Choose a tag to compare

@SysAdminDoc SysAdminDoc released this 02 Jul 22:57

Deep engineering + product-quality audit pass.

Security

  • GM networking bound to the authenticated caller. GM_xmlhttpRequest / GM_webSocket / GM_download, GM_getResourceText/URL, GM_loadScript, and menu register/unregister used the caller-supplied script id, letting one userscript borrow another's @connect allowlist or read its @resource bodies.

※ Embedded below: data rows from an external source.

(** The poller fibre's descriptor is readable: an event is pending there. *)
Definition pollReady (s : state) : bool := existsb (fun k => armed s k && ready s k) sides.

Inductive label :=
| Arm (k : side)                 (* [setupFD] of a fibre in [syncIO] *)
| Sleep (k : side)               (* its [sync.P()] *)
| Ready (k : side) (b : bool)    (* the descriptor becomes ready or not *)
| Report (evs : list (side * Z)) (* [doPoll<false>] of the poller fibre returns *)
| Poller                         (* the poller fibre's next step *)
| MasterReport (p t : bool)      (* [doPoll<true>] of the master poller returns *)
| Master                         (* the master poller's next step *)
| TimerExpires
| Terminate                      (* [~PollerFibre]: pollTerminate = true *)
| Unblock                        (* [~PollerFibre]: unblockPollFD *)
| MasterTerminate.               (* [BaseThreadPoller::terminate] *)

Definition pstep (s : state) : option state :=
  match poller s with
  | PSetup => Some (set_poller (PPoll 1) (set_poll true (pollToken s) s))
  | PPoll spin => Some (set_poller (if pollTerminate s then PDone else PPolling spin) s)
  | PNotify ((k, m) :: evs) =>
      let s' := set_poller (PNotify evs) s in
      Some (match notifyOne m with
            | Some input => unblock (fst k, input) s'
            | None => s'
            end)
  | PNotify [] => Some (set_poller (PPoll 1) s)
  | PArm => Some (set_poller PWait (set_poll true (pollToken s) s))
  | PWait => Some (if pollToken s then set_poller (PPoll 1) (set_poll (pollArmed s) false s) else set_poller PAsleep s)
  | _ => None
  end.

(** [prePoll]: serve the timer. *)
Definition prePoll (s : state) : state :=
  if timerToken s then set_timer false false (if timer s then S (expiries s) else expiries s) s else s.
(** The fibre of a worker's pause operation is running. *)
Lemma held_runs s w c v : inv s -> workers s !! w = Some c -> holds v c = true -> fibres s !! v = Some FRun.
Proof.
  intros Hi Hw Hh. pose proof (cnt_lookup _ _ _ _ Hw Hh) as H1. rewrite (i_holds s Hi v) in H1.
  by destruct (fibres s !! v) as [[]|].
Qed.

Lemma still_free s w x c : workers s !! w <> Some Free -> workers s !! c = Some Free -> <[w := x]> (workers s) !! c = Some Free.
Proof. intros Hw Hc. rewrite list_lookup_insert_ne; [done|]. intros ->. done. Qed.

Lemma cluster_start_ok s w : inv s -> workers s !! w = Some Boot -> inv (set_worker w Free s).
Proof.
  intros Hi Hw. assert (Hph : phase_ok (set_worker w Free s)).
  { pose proof (i_phase s Hi) as Hp. unfold phase_ok in *. cbn [at_ set_worker]. destruct (at_ s); try done; counts;
      rewrite ?Z.sub_0_r, ?Z.add_0_r in *; cbn; try done;
      (split; [apply still_free; [by rewrite Hw|apply Hp]|apply Hp]). }
  pose proof (i_total s Hi) as Ht. destruct Hi. split; cbn; try done.
  - by rewrite length_insert.
  - by rewrite length_insert.
  - intros v. rewrite (cnt_insert _ _ _ _ _ Hw). cbn. rewrite <- i_holds0. lia.
  - revert Ht. counts. intros Ht. unfold existing in *. cbn. lia.
Qed.

Lemma pick_fibre_ok s w v : inv s -> workers s !! w = Some Free -> fibres s !! v = Some FReady -> calling w (at_ s) = false ->
  inv (set_fibre v FRun (set_worker w (Confirm v) s)).
Proof.
  intros Hi Hw Hv Hc. destruct (some_counted s Hi) as (_ & _ & Hr). specialize (Hr v Hv).
  assert (inv (add_sems 0 0 (set_fibre v FRun (set_worker w (Confirm v) s)))) as H.
  { apply (worker_fibre_step s w Free (Confirm v) v FReady FRun); try done.
    - intros u. cbn. repeat case_decide; simplify_eq; try done; rewrite ?bool_decide_true, ?bool_decide_false by done; done.
    - counts. lia.
    - pose proof (i_phase s Hi) as Hp. pose proof (i_total s Hi) as Ht. pose proof (nonneg s) as Hn.
      unfold phase_ok, existing in *. cbn [at_ add_sems set_fibre set_worker]. destruct (at_ s) eqn:E; try done; counts;
        rewrite ?Z.sub_0_r, ?Z.add_0_r in *; cbn [ring pauseFibres pauseSem pauseConfirmSem add_sems set_fibre set_worker];
        rewrite ?Z.add_0_r; try done; try (split; [|apply Hp]).
      + rewrite list_lookup_insert_ne; [apply Hp|]. intros ->. cbn in Hc. by rewrite bool_decide_true in Hc.
      + rewrite list_lookup_insert_ne; [apply Hp|]. intros ->. cbn in Hc. by rewrite bool_decide_true in Hc.
      + exfalso. unfold others in *. destruct Hp as (_ & ? & ? & _). cbn in *. lia. }
  by destruct s; unfold add_sems in H; cbn in H; rewrite !Z.add_0_r in H.
Qed.

Lemma set_fibre_id v f s : fibres s !! v = Some f -> set_fibre v f s = s.
Proof. intros H. destruct s. unfold set_fibre. cbn in *. by rewrite list_insert_id. Qed.

Lemma not_calling s w : inv s -> workers s !! w <> Some Free -> calling w (at_ s) = false.
Proof.
  intros Hi Hw. pose proof (i_phase s Hi) as Hp. unfold phase_ok in Hp. destruct (at_ s); try done; cbn;
    apply bool_decide_false; intros ->; by apply Hw, Hp.
Qed.

Lemma pauseOperation_ok s w s' : inv s -> pauseOperation w s = Some s' -> inv s'.
Proof.
  intros Hi. unfold pauseOperation. destruct (workers s !! w) as [[| |v|v]|] eqn:Hw; try done.
  - intros [= <-]. destruct (some_counted s Hi) as (H1 & _). specialize (H1 w v Hw).
    assert (Hv : fibres s !! v = Some FRun) by (eapply held_runs; [done..|]; cbn; by apply bool_decide_true).
    rewrite <- (set_fibre_id v FRun (set_worker w (Halted v) s)) by done.
    apply (worker_fibre_step s w (Confirm v) (Halted v) v FRun FRun); try done.
    + by apply not_calling; [|rewrite Hw].
    + intros u. cbn. case_decide; lia.
    + counts. lia.
    + pose proof (i_phase s Hi) as Hp. pose proof (i_total s Hi) as Ht. pose proof (nonneg s) as Hn.
      unfold phase_ok, existing, others in *. cbn [at_ add_sems set_fibre set_worker]. destruct (at_ s) eqn:E; try done; counts;
        cbn [ring pauseFibres pauseSem pauseConfirmSem add_sems set_fibre set_worker]; destruct_and?; cbn [is_done length Z.b2z] in *;
        split_and?; try (apply still_free; [by rewrite Hw|done]); try done; try lia.
      all: destruct (pauseFibres s); [cbn in Ht; lia|done].
  - destruct (0 <? pauseSem s) eqn:E; [|done]. intros [= <-]. bool_prop.
    assert (Hv : fibres s !! v = Some FRun) by (eapply held_runs; [done..|]; cbn; by apply bool_decide_true).
    destruct (some_counted s Hi) as (_ & H1 & _). specialize (H1 w v Hw).
    apply (worker_fibre_step s w (Halted v) Free v FRun FDone); try done.
    + by apply not_calling; [|rewrite Hw].
    + intros u. cbn. case_decide; [by rewrite bool_decide_true|by rewrite bool_decide_false].
    + counts. lia.
    + pose proof (i_phase s Hi) as Hp. pose proof (i_total s Hi) as Ht. pose proof (nonneg s) as Hn.
      unfold phase_ok, existing, others in *. cbn [at_ add_sems set_fibre set_worker]. destruct (at_ s) eqn:E'; try done; counts;
        cbn [ring pauseFibres pauseSem pauseConfirmSem add_sems set_fibre set_worker]; destruct_and?; cbn [is_done length Z.b2z] in *;
        split_and?; try done; try lia.
Qed.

All now use Chrome's unspoofable sender.userScriptId.
  • Attribute-injection XSS in the dependency graph and other panels (quote-unescaping escapers) fixed.

Data safety

  • Cloud sync no longer permanently re-deletes restored-from-trash scripts (the tombstone-resurrection guard was dead code).
  • Trash restore persists the script before emptying the trash entry (no loss on a service-worker crash).
  • Backup restore no longer wipes per-script settings (match rules, notes, tags, pin) of installed scripts.

Correctness

  • Chrome no longer misdetected as Firefox — restores per-script world isolation on Chrome 133+ and the correct setup instructions.
  • Editor no longer swallows the first keystroke after a tab switch; cursor Ln/Col updates instead of freezing.
  • New Script / Duplicate / New Folder report failures instead of silently doing nothing.
  • Storage meter measures real usage; Find Scripts pagination works again.

Full detail in CHANGELOG.md; ~13 additional verified findings are tracked in ROADMAP.md.